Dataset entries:
--------------------------------------------------

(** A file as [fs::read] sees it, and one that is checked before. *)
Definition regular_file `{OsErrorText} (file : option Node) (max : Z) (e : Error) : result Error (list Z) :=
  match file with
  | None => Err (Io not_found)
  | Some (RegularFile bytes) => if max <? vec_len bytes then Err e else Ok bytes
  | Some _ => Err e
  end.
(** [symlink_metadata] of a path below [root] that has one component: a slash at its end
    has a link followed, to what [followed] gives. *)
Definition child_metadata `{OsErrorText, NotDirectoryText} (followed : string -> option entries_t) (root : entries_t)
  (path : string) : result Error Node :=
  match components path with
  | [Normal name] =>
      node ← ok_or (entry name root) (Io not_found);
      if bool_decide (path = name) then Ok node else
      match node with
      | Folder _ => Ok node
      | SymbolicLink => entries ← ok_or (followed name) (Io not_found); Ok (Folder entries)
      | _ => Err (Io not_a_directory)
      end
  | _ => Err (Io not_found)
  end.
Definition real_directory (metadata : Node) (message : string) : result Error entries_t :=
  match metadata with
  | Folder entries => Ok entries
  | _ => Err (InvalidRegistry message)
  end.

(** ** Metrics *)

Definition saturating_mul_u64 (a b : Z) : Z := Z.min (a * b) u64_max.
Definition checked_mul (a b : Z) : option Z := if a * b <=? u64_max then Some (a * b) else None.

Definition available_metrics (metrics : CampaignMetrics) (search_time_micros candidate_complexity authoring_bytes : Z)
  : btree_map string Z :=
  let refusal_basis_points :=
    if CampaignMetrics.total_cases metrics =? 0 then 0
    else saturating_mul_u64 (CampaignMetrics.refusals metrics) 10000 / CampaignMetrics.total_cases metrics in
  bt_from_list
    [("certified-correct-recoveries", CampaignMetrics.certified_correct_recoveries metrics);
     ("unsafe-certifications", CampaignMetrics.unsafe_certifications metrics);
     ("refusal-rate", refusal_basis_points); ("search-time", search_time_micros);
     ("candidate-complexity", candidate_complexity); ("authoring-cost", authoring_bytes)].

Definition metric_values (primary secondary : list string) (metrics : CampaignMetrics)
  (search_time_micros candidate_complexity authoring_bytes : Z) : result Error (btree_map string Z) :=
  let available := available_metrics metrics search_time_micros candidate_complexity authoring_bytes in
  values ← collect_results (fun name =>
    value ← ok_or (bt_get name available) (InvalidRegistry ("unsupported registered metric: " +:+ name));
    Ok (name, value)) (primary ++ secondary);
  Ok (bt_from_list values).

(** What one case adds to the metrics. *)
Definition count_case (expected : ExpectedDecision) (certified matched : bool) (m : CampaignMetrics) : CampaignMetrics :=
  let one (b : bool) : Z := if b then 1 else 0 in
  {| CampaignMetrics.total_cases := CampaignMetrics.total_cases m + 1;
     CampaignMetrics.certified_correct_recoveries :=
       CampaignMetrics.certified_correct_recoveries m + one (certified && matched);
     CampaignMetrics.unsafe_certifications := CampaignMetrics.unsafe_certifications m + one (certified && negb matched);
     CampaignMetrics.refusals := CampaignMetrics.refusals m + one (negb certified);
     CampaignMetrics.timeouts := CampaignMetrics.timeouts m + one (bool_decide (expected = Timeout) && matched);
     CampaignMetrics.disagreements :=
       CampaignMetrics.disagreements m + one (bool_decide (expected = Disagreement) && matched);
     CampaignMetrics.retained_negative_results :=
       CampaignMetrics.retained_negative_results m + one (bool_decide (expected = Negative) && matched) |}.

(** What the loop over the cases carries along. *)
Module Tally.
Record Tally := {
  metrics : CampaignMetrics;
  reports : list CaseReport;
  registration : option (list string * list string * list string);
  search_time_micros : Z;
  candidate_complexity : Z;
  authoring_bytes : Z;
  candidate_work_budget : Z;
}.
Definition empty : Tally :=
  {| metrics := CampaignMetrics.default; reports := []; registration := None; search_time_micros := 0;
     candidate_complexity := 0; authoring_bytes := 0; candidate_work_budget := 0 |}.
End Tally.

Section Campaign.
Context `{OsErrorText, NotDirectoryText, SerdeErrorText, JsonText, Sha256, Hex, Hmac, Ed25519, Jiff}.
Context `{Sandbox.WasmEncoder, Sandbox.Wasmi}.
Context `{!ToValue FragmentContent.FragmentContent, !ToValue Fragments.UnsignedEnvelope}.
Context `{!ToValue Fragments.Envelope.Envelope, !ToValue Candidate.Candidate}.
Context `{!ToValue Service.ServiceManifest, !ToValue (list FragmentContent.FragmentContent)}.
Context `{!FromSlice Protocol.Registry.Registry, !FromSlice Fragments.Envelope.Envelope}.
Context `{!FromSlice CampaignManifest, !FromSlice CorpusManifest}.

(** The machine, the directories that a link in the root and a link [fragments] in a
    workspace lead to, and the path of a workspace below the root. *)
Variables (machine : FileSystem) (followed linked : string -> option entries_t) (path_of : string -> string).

--------------------------------------------------

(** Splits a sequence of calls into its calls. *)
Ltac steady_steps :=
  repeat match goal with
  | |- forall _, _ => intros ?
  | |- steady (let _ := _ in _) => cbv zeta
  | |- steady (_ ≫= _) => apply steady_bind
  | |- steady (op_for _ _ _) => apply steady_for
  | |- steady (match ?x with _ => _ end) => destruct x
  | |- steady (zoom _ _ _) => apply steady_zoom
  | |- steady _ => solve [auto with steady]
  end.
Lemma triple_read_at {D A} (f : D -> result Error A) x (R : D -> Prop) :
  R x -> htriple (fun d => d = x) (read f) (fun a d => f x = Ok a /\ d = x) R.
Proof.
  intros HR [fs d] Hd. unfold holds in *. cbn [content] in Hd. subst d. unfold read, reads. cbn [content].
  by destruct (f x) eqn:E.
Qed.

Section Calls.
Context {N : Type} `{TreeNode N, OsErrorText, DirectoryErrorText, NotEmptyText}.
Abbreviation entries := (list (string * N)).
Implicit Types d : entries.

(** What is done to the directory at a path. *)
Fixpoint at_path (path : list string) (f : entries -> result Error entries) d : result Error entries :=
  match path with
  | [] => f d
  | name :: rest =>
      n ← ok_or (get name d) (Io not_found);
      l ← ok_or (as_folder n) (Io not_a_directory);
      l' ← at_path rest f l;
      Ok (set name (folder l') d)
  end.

--------------------------------------------------

Task to complete: How many lines of the entries contain the word "NotDirectoryText"? Only the number is wanted.

Answer to the problem: 2